Que craint-on réellement des citoyens indignés? La violence ou leur rejet de plus en plus accentué des politiques néo-libérales, avec la corruption quasi généralisée (garderie, construction, équipements sportifs, Caisse de dépôt, gisements miniers et pétroliers à l'Île d'Anticosti, cocktails et petits-déjeuners réunissant des membres du gouvernement et des personnes connues du milieu interlope et de la mafia, etc.), les baisses d'imposition et autres allègements fiscaux accordés aux entreprises compensées par des hausses de tarifs tous azimuts (électricité, taxe de vente, cotisation santé, permis de conduire, taxe sur les carburants, taux d'imposition des particuliers, etc.), l'absence d'appels d'offres dans plusieurs projets publics, le patronage dans l'attribution des places de garderie (on a appris, jeudi, qu'un entrepreneur spécialisé dans l'abattage des bovins avait justement obtenu des permis de garderie après avoir cotisé généreusement à la caisse du Parti libéral), le passage éhonté au secteur privé de plusieurs hauts fonctionnaires liés au parti au pouvoir et même de certains ex-ministres, favorisant ainsi les retours d'ascenseur et l'octroi de juteux contrats, la mauvaise gestion des finances publiques, entre autres dans les universités, les hôpitaux, les commissions scolaires?

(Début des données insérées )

(** * gdown.download_folder: a shallow embedding and its verification

    The development follows [gdown/download_folder.py]:

    - Python values, exceptions and the [Result] of a pure computation;
    - the two module-level regular expressions, as scanners over strings;
    - the listing page: embedded payload, title, positional rows;
    - the local file system and [pathlib.Path.mkdir(parents=True, exist_ok=True)];
    - the effectful functions [get_folder_list], [get_directory_structure]
      and [download_folder], in a state-and-exception monad over a [World];
    - a synthetic site to run them on;
    - the notions the statements use, then the theorems, one group per
      function, and their instances on the synthetic site. *)

From Stdlib Require Import String Ascii ZArith List Bool Lia.
From stdpp Require Import base tactics option list gmap strings.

Il est de plus en plus évident que le régime Charest craint les citoyens en colère de son propre pays, et c'est pour cette raison qu'il a décidé d'emprisonner ceux qui le contestent en descendant dans la rue, malgré l'absence de violence dans la majorité des cas. Résister est devenu, avec la Loi 78, un acte illégal.
Le gouvernement Charest, sans qu'un seul député de ce parti au pouvoir n'ose se lever pour protester, agit comme si le Québec était plongé dans une guerre civile, et il invoque ce climat qu'il a lui-même alimenté pour justifier ses mesures draconiennes contre les libertés élémentaires.
Il utilise une vieille stratégie qui consiste à criminaliser toute forme d'opposition et à monter en épingle le moindre dérapage ou incident qui dérange l'ordre public. Cette même stratégie a déjà été utilisée en France, en Espagne, en Grèce, en Italie, au Portugal : Criminaliser, à travers son inique loi 78, toute forme d'opposition légale, lui enlever toute légitimité, ridiculiser et malmener tout opposant, faire de chaque citoyen opposé à ses politiques un criminel en devenir, une personne susceptible de se retrouver en prison, à la suite d'accusations diverses plus ou moins graves ou d'amendes disproportionnées.
Et il n'hésite pas à envoyer dans la mêlée sa police, ses escouades armées, ses chevaux et même ses chiens comme on l'a vu récemment à Québec, pour insulter et ridiculiser les manifestants, les matraquer, les gazer et poivrer, les blesser gravement.
Nous sommes tous devenus des délinquants, des désobéissants civils pacifiques, mais le régime, à travers sa police, veut faire de nous des violents pour mieux monter l'opinion publique contre les centaines de milliers de manifestants. On a même vu un citoyen accusé de tentative de vol de la bicyclette d'un policier qui le frappait avec ladite bicyclette! Un acte instinctif de légitime défense est ainsi converti en agression et passible d'une condamnation devant les tribunaux.
Pendant ce temps, ce régime de plus en plus honni en profite pour brader en douce nos richesses naturelles, que ce soit dans le grand Nord québécois ou dans l'Île d'Anticosti.
À peu près tous les corps sociaux légalement constitués, des juristes aux travailleurs organisés membres des grandes centrales, de même que les étudiants des cégeps et des universités, en passant par la majorité des organismes de défense des citoyens, ainsi que ceux qui ne sont pas organisés en groupe de pression, comme les artistes, les humoristes, les auteurs-compositeurs-interprètes, les parents d'étudiants, les gens du troisième âge, s'opposent à ce gouvernement et réclament des élections pour pouvoir faire maison nette.
Jusques à quand abuseras-tu de notre patience, Jean Charest?